John Fredy Morales Tellez • Carolina Varon • Margot Deviaene • Pascal Borzée • Dries Testelmans • Bertien Buyse • Sabine Van Huffel

10:45 - 11:30 | Wednesday 10 May 2017 | Einstein Auditorium Foyer



Sleep Apnea Hypopnea Syndrome (SAHS) is a sleep disorder where patients experience multiple airflow cessations or reductions during the night. It is recognized as a common condition with a population prevalence of 1% to 6.5%. The Apnea Hypopnea Index (AHI) characterizes the severity of SAHS using signals obtained from Polysomnography (PSG); this requires the use of multiple sensors on the patient and an overnight hospital stay.

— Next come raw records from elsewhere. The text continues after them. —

Lemma compare_wide a b d :
  sword a → sword b → 0 ≤ d ≤ 38 →
  I256.cmp (I256.from_product a (10 ^ d)) (I256.from b) = (a * 10 ^ d ?= b)
  ∧ I256.cmp (I256.from b) (I256.from_product a (10 ^ d)) = (b ?= a * 10 ^ d).
Proof.
  intros Ha Hb Hd. pose proof (pow10_bound d Hd).
  destruct (i256_from_product_spec a (10 ^ d)) as [Hp Hpo]; [done|unfold sword; lia|].
  destruct (i256_from_spec b Hb) as [Hf Hfo]. by rewrite !i256_cmp_spec, Hp, Hf.
Qed.

Lemma cmp_spec x y :
  d_ok x → d_ok y → Dynamic.cmp x y = (sig x * 10 ^ exponent y ?= sig y * 10 ^ exponent x).
Proof.
  intros [Hx Hex] [Hy Hey]. rewrite compare_scaled by lia. unfold Dynamic.cmp.
  destruct (Z.compare_spec (exponent x) (exponent y)) as [He|Hlt|Hgt].
  - rewrite He, Z.ltb_irrefl, Z.sub_diag. by rewrite Z.mul_1_r.
  - rewrite (proj2 (Z.ltb_ge _ _)) by lia. unfold checked_pow10. destruct (Z.leb_spec (exponent y - exponent x) 38).
    + apply compare_wide; done || lia.
    + by rewrite compare_far.
  - rewrite (proj2 (Z.ltb_lt _ _)) by lia. unfold checked_pow10. destruct (Z.leb_spec (exponent x - exponent y) 38).
    + apply compare_wide; done || lia.
    + rewrite (Z.compare_antisym (sig y * 10 ^ _) (sig x)), compare_far by done.
      destruct (Z.compare_spec (sig y) 0); cbn [CompOpp]; try done. apply Z.compare_antisym.
Qed.

(** On canonical numbers the order is total and its equality is equality. *)
Lemma cmp_eq_iff x y : d_ok x → d_ok y → canonical x → canonical y → Dynamic.cmp x y = Eq ↔ x = y.
Proof.
  intros Hx Hy Hcx Hcy. rewrite cmp_spec by done. rewrite Z.compare_eq_iff. split; [|by intros ->].
  apply decimal_unique; try done; [apply Hx|apply Hy].
Qed.

(** ** Conversions *)

Lemma fixed_roundtrip {P S} (x : Fixed P S) :
  fixed_ty P S → f_ok x → Dynamic.to_fixed (Dynamic.from_fixed x) = Some x.
Proof.
  intros Ht Hx. pose proof Ht as [HP HS]. unfold Dynamic.to_fixed, Dynamic.from_fixed.
  rewrite wrap_id by (done || (apply in_range_spec; cbn; lia)).
  pose proof (f_ok_sword x Ht Hx) as Hw. destruct (new_spec (f_val x) S ltac:(lia)) as (_ & Hb & Hv).
  pose proof (new_ok (f_val x) S Hw ltac:(lia)) as [Hs _].
  set (d := Dynamic.new (f_val x) S) in *. clearbody d. rewrite try_new_with_exponent_spec by (done || lia).
  unfold rescale. rewrite (proj2 (Z.ltb_ge _ 0)), <- Hv, try_new_spec, (proj2 (Z.leb_le _ _)) by (done || lia).
  by destruct x.
Qed.

(** Any other type: the value at the new scale, rounded toward zero. *)
Lemma to_fixed_spec {P S} x :
  fixed_ty P S → d_ok x → Dynamic.to_fixed (P := P) (S := S) x = try_new (rescale (sig x) (S - exponent x)).
Proof.
  intros [HP HS] [Hs He]. unfold Dynamic.to_fixed. apply try_new_with_exponent_spec; done || lia.
Qed.

Lemma to_i128_spec x : d_ok x → Dynamic.to_i128 x = Z.quot (sig x) (10 ^ exponent x).
Proof.
  intros [Hs He]. unfold Dynamic.to_i128, checked_pow10. destruct (Z.leb_spec (exponent x) 38); [done|].
  symmetry. assert (10 ^ 39 ≤ 10 ^ exponent x) by (apply Z.pow_le_mono_r; lia).
  apply Z.quot_small_iff; [|unfold sword in Hs]; lia.
Qed.

Lemma text_roundtrip oc x :
  d_ok x → canonical x → Z.abs (sig x) < parse_limit →
  Dynamic.from_str oc (debug_decimal (sig x) (exponent x)) = Some (inr x).
Proof.
  intros [Hs He] Hc Hlim. destruct (parse_printed oc (sig x) (exponent x) 0) as (v & f & Hp & Hf & Hv); [done|lia..|].
  unfold Dynamic.from_str. rewrite Hp. cbn [mbind option_bind].
  assert (Dynamic.new v f = x) as Hnew.
  { destruct (new_spec v f ltac:(lia)) as (Hcn & Hb & Hvn). apply decimal_unique; [done..|lia|lia|]. unfold d_is.
    set (y := Dynamic.new v f) in *. clearbody y. rewrite Hv, Hvn, <- !Z.mul_assoc, <- !Z.pow_add_r by lia. do 2 f_equal. lia. }
  destruct (Z.eqb_spec v 0) as [->|Hv0].
  { do 2 f_equal. rewrite <- Hnew. by destruct f. }
  rewrite (proj2 (Z.ltb_ge 0 _)) by lia. destruct (Z.eqb_spec (0 - f) 0) as [Hf0|Hf0].
  { rewrite <- Hnew. by replace f with 0 by lia. }
  rewrite (proj2 (Z.leb_le (-255) _)) by lia. replace (- (0 - f)) with f by lia. by rewrite Hnew.
Qed.

(** ** Arithmetic *)

(** The operand that is brought to the exponent [m] stays clear of the range of i128. *)
Definition room (x : DynamicDecimal) (m : Z) : Prop :=
  exponent x = m ∨ 10 * Z.abs (sig x * 10 ^ (m - exponent x)) ≤ MAX i128.

Lemma dynamic_add_scaled_spec oc x y :
  0 ≤ exponent y - exponent x ≤ 38 → 10 * Z.abs (sig x * 10 ^ (exponent y - exponent x)) ≤ MAX i128 →
  Dynamic.add_scaled oc x y
  = sum ← checked i128 (sig x * 10 ^ (exponent y - exponent x) + sig y); Some (Dynamic.new sum (exponent y)).
Proof.
  intros Hd Hb. unfold Dynamic.add_scaled. pose proof (pow10_bound _ Hd). rewrite pow10_Some by done. cbn [mbind option_bind].
  set (p := 10 ^ (exponent y - exponent x)) in *. clearbody p. destruct i128_range as [_ Hmax]. rewrite Hmax in Hb.
  rewrite (proj2 (Z.leb_le (sig x) _)).
  - rewrite arith_sword by (unfold sword; lia). cbn [mbind option_bind]. by rewrite Z.add_comm.
  - rewrite Z.quot_quot by lia. destruct (Z.le_gt_cases (sig x) 0) as [Hneg|Hpos].
    + transitivity 0; [done|]. apply Z.quot_pos; rewrite ?Hmax; lia.
    + rewrite Z.quot_div_nonneg by (rewrite ?Hmax; lia). apply Z.div_le_lower_bound; rewrite ?Hmax; nia.
Qed.
Lemma evaluated_inv D F base new s s' n t f fc :
  inv D F ∅ [] [] base new s → n ∈ handles s → tasks s !! n = Some t →
  let F' := if fc : bool then {[n]} ∪ F else F in
  let t' := set_flush_state f (if is_async t then set_ready false t else t) in
  flush_ok F' (if fc then successors_of E n else []) (committing s) n f → phase_ok F' (transaction_phase s') →
  committing s' = committing s → (fc = true → n ∉ F) →
  (flush_state t ≠ UnflushedDependencies 0 → f ≠ UnflushedDependencies 0) →
  tasks s' = <[n := t']> (tasks s) → handles s' = handles s ∖ {[n]} → notified s' = notified s →
  calls s' = Evaluated n fc :: calls s →
  inv ({[n]} ∪ D) F' ∅ (successors_of E n) (if fc then successors_of E n else []) base (Evaluated n fc :: new) s'.
Proof.
  intros Hinv Hn Ht F' t' Hf Hp Hc HnF Hf0 R1 R2 R3 R4.
  assert (n ∈ N) as HnN by (pose proof (inv_nodes _ _ _ _ _ _ _ _ Hinv); set_solver).
  assert (n ∉ D) as HnD by (pose proof (inv_disjoint _ _ _ _ _ _ _ _ Hinv); set_solver).
  assert (∀ m, m ∈ {[n]} ∪ D ∪ handles s ∖ {[n]} ↔ m ∈ D ∪ handles s) as Hset.
  { intros m. destruct (decide (m = n)) as [->|]; set_solver. }
  destruct Hinv. split.
  - rewrite R1, dom_insert_L, inv_dom0. set_solver.
  - intros m tm. rewrite R1, R2, Hc. intros Hm.
    pose proof (cnt_add E D n m HnD) as Hcnt.
    destruct (decide (m = n)) as [->|Hne].
    + rewrite lookup_insert_eq in Hm. injection Hm as <-. destruct (inv_tasks0 n t Ht).
      unfold t'. destruct (is_async t) eqn:Has;
        (split; cbn [flush_state set_flush_state set_ready successors num_predecessors is_async is_ready
                     unsatisfied_dependencies scheduled]; rewrite ?Hset; auto; try congruence).
      all: cbn in *; lia.
    + rewrite lookup_insert_ne in Hm by done. destruct (inv_tasks0 m tm Hm).
      split; rewrite ?Hset; try done; [cbn in *; lia|].
      unfold F'. destruct fc; [|done]. apply flush_ok_other; auto.
  - rewrite R2. set_solver.
  - rewrite R2. unfold F'. destruct fc; set_solver.
  - done.
  - by rewrite R3.
  - by rewrite R4, inv_calls0.
  - intros m. rewrite R2, Hset, inv_evals0, elem_of_cons. naive_solver.
  - intros m. rewrite elem_of_union, elem_of_singleton, inv_done0. setoid_rewrite elem_of_cons. naive_solver.
  - done.
  - split; [done|]. split; [apply inv_evals0; set_solver|]. intros b Hb. apply HnD, inv_done0. by exists b.
Qed.
Lemma inv_set_waiting D F X owed fowed base new s w :
  inv D F X owed fowed base new s → inv D F X owed fowed base new (set_waiting w s).
Proof. by intros []. Qed.

Lemma inv_set_notified D F X owed fowed base new s ns b :
  inv D F X owed fowed base new s → (∀ n, n ∈ ns → n ∈ N ∧ asy n = true) →
  inv D F X owed fowed base new (set_notified ns b s).
Proof. intros [] Hns. by split. Qed.

(** The last node has no successors. *)
Lemma last_no_successors D F X base new s n :
  inv D F X [] [] base new s → n ∈ handles s → {[n]} ∪ D = N → successors_of E n = [].
Proof.
  intros Hinv Hn HD. destruct (successors_of E n) as [|m l] eqn:Hs; [done|]. exfalso.
  assert ((n, m) ∈ E) as He by (apply elem_successors; rewrite Hs; by left).
  destruct (HE _ _ He) as [_ Hm]. destruct (task_lookup _ _ _ _ _ _ _ _ _ Hinv Hm) as [t Ht].
  destruct Hinv. destruct (inv_tasks0 m t Ht). assert (m ∈ D ∪ handles s) as HmD by (clear - Hm HD Hn; set_solver).
  specialize (ok_before0 HmD). assert (cnt E D m = 0) as Hc by (cbn in *; lia).
  rewrite cnt_zero in Hc. specialize (Hc n He). set_solver.
Qed.

(** What holds of the loop: the step under way, ended, or given up. *)
Definition rest_task (F : gset NodeId) (c : bool) (n : NodeId) (t : Task) : Prop :=
  successors t = successors_of E n ∧ num_predecessors t = cnt E ∅ n ∧ is_async t = asy n
  ∧ (asy n = false → is_ready t = true) ∧ flush_ok F [] c n (flush_state t).

(** The state between two steps, where the flushes of [F] are complete. *)
Record rest (F : gset NodeId) (s : Inner) : Prop := {
  rest_dom : dom (tasks s) = N;
  rest_tasks : ∀ n t, tasks s !! n = Some t → rest_task F (committing s) n t;
  rest_handles : handles s = ∅;
  rest_flushed : F ⊆ N;
  rest_phase : phase_ok F (transaction_phase s);
  rest_notified : ∀ n, n ∈ notified s → n ∈ N ∧ asy n = true }.

(** [c] tells whether a commit is under way, and [all] whether every evaluation completes its flush. *)
Definition flushed_ok (all c : bool) (D F : gset NodeId) : Prop := all = true → c = true → D ⊆ F.

Definition loop_ok (base : list CircuitCall) (all c : bool) (l : Loop) : Prop :=
  match l with
  | Running s k =>
      ∃ D F new, inv D F ∅ [] [] base new s ∧ k = size D ∧ k < size N ∧ committing s = c ∧ flushed_ok all c D F
  | Returned s (inr _) => ∃ F new, inv N F ∅ [] [] base new s ∧ committing s = c ∧ flushed_ok all c N F
  | Returned s (inl _) =>
      handles s = ∅ ∧ ∃ new, calls s = new ++ base ∧ NoDup (evals new) ∧ log_ordered new ∧ ∀ n, EvalNode n ∈ new → n ∈ N
  end.

Lemma size_add (D : gset NodeId) n : n ∉ D → size ({[n]} ∪ D) = size D + 1.
Proof. intros. rewrite size_union by set_solver. rewrite size_singleton. lia. Qed.

Lemma aborted_ok D F X owed fowed base new s s' all c e :
  inv D F X owed fowed base new s → calls s' = calls s → handles s' = ∅ → loop_ok base all c (Returned s' (inl e)).
Proof.
  intros [] Hc Hh. split; [done|]. exists new. split_and!; try done; [by rewrite Hc|].
  intros n Hn%inv_evals0. apply inv_nodes0, elem_of_union. by left.
Qed.

Lemma on_join_ok D F base new s n r killed flushed all :
  inv D F ∅ [] [] base new s → n ∈ handles s → r ≠ JoinPanic →
  flushed_ok all (committing s) D F → (all = true → flushed = true) →
  ∃ l, on_join s (size D) n r killed flushed = Some l ∧ loop_ok base all (committing s) l.
Proof.
  intros Hinv Hn Hr Hfo Hall.
  assert (n ∈ N) as HnN by (pose proof (inv_nodes _ _ _ _ _ _ _ _ Hinv); set_solver).
  assert (n ∉ D) as HnD by (pose proof (inv_disjoint _ _ _ _ _ _ _ _ Hinv); set_solver).
  destruct (task_lookup _ _ _ _ _ _ _ _ _ Hinv HnN) as [t Ht].
  pose proof (inv_tasks _ _ _ _ _ _ _ _ Hinv n t Ht) as Hok.
  destruct r as [| |progress|]; [done| | |]; unfold on_join.
  { eexists. split; [done|]. by eapply aborted_ok. }
  2: { cbn [tasks set_handles]. rewrite Ht. cbn [mbind option_bind]. eexists. split; [done|]. by eapply aborted_ok. }
  cbn [tasks set_handles]. rewrite Ht. cbn [mbind option_bind].
  destruct killed; [eexists; split; [done|]; by eapply aborted_ok|].
  set (t1 := if is_async t then set_ready false t else t).
  assert (flush_state t1 = flush_state t) as Hft by (unfold t1; by destruct (is_async t)).
  destruct (after_eval_ok F n (flush_state t) (transaction_phase s) flushed progress) as
    (f & ph & fc & Hae & Hf & Hph & Hcm & HnF & HnF' & Hf0);
    [apply Hok|apply Hinv|done|].
  rewrite Hft. cbn [transaction_phase set_tasks set_handles]. rewrite Hae. cbn [mbind option_bind].
  set (s' := call (Evaluated n fc) _).
  assert (tasks s' = <[n := set_flush_state f t1]> (tasks s)) as Htk by (cbn; by rewrite insert_insert_eq).
  assert (inv ({[n]} ∪ D) (if fc then {[n]} ∪ F else F) ∅ (successors_of E n) (if fc then successors_of E n else [])
            base (Evaluated n fc :: new) s') as Hinv'.
  { by eapply evaluated_inv. }
  assert (flushed_ok all (committing s) ({[n]} ∪ D) (if fc then {[n]} ∪ F else F)) as Hfo'.
  { intros Ha Hc. specialize (Hfo Ha Hc). destruct Hok. apply union_subseteq. split.
    - apply singleton_subseteq_l, HnF'; [auto| |apply ok_frontier0; set_solver].
      apply (cnt_mono E D); [done|]. rewrite <- (Nat.add_0_r (cnt E D n)). change 0 with (occ n []) at 1.
      rewrite <- ok_unsat0. apply ok_before0. set_solver.
    - destruct fc; set_solver. }
  assert (dom (tasks s') = N) as Hdom by apply Hinv'.
  assert (size (tasks s') = size N) as Hsize by (by rewrite <- Hdom, size_dom).
  rewrite Hsize, <- (size_add D n HnD).
  assert (committing s' = committing s) as Hcomm by done. clearbody s'.
  assert ({[n]} ∪ D ⊆ N) as Hsub by (pose proof (inv_nodes _ _ _ _ _ _ _ _ Hinv); set_solver).
  destruct (Nat.eqb_spec (size ({[n]} ∪ D)) (size N)) as [Heq|Hneq].
  - assert ({[n]} ∪ D = N) as HDN by (apply set_subseteq_size_eq; [done|lia]).
    eexists. split; [done|]. exists (if fc then {[n]} ∪ F else F), (Evaluated n fc :: new). rewrite HDN in Hfo'. split_and!; [|done..].
    rewrite (last_no_successors _ _ _ _ _ _ _ Hinv Hn HDN), HDN in Hinv'. by destruct fc.
  - destruct (schedule_successors_inv _ _ _ _ _ _ _ Hinv') as (s2 & new2 & Hs2 & Hinv2 & Hg).
    { intros x Hx. by apply elem_successors, HE in Hx as [_ ?]. }
    unfold schedule_successors. rewrite Htk, lookup_insert_eq. cbn [mbind option_bind].
    assert (successors (set_flush_state f t1) = successors_of E n) as ->.
    { unfold t1. destruct (is_async t); apply Hok. }
    rewrite Hs2. cbn [mbind option_bind]. eexists. split; [done|].
    eexists _, _, new2. split_and!; [destruct (bool_decide _); [by apply inv_set_waiting|]; done|done| | |done].
    + pose proof (subseteq_size _ _ Hsub). lia.
    + destruct Hg as (_ & _ & _ & Hph2). destruct (bool_decide _); unfold committing in *; cbn; by rewrite Hph2.
Qed.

The development of cheaper and more comfortable screening techniques involving wearable devices is, therefore, desirable. This paper presents a method based on wavelet decomposition and phase space reconstruction with embedding dimensions for feature extraction from oxygen saturation measured in SpO2 signals. The proposed characteristics are the areas spanned by each wavelet level in the phase space calculated using the convex hull algorithm. These areas are then fed into a classifier that groups the patients in categories of AHI higher or lower than 5. The results show an accuracy of 93% using K-Nearest Neighbors (Knn), and 88.61% using Least Square Support Vector Machines (LS-SVM).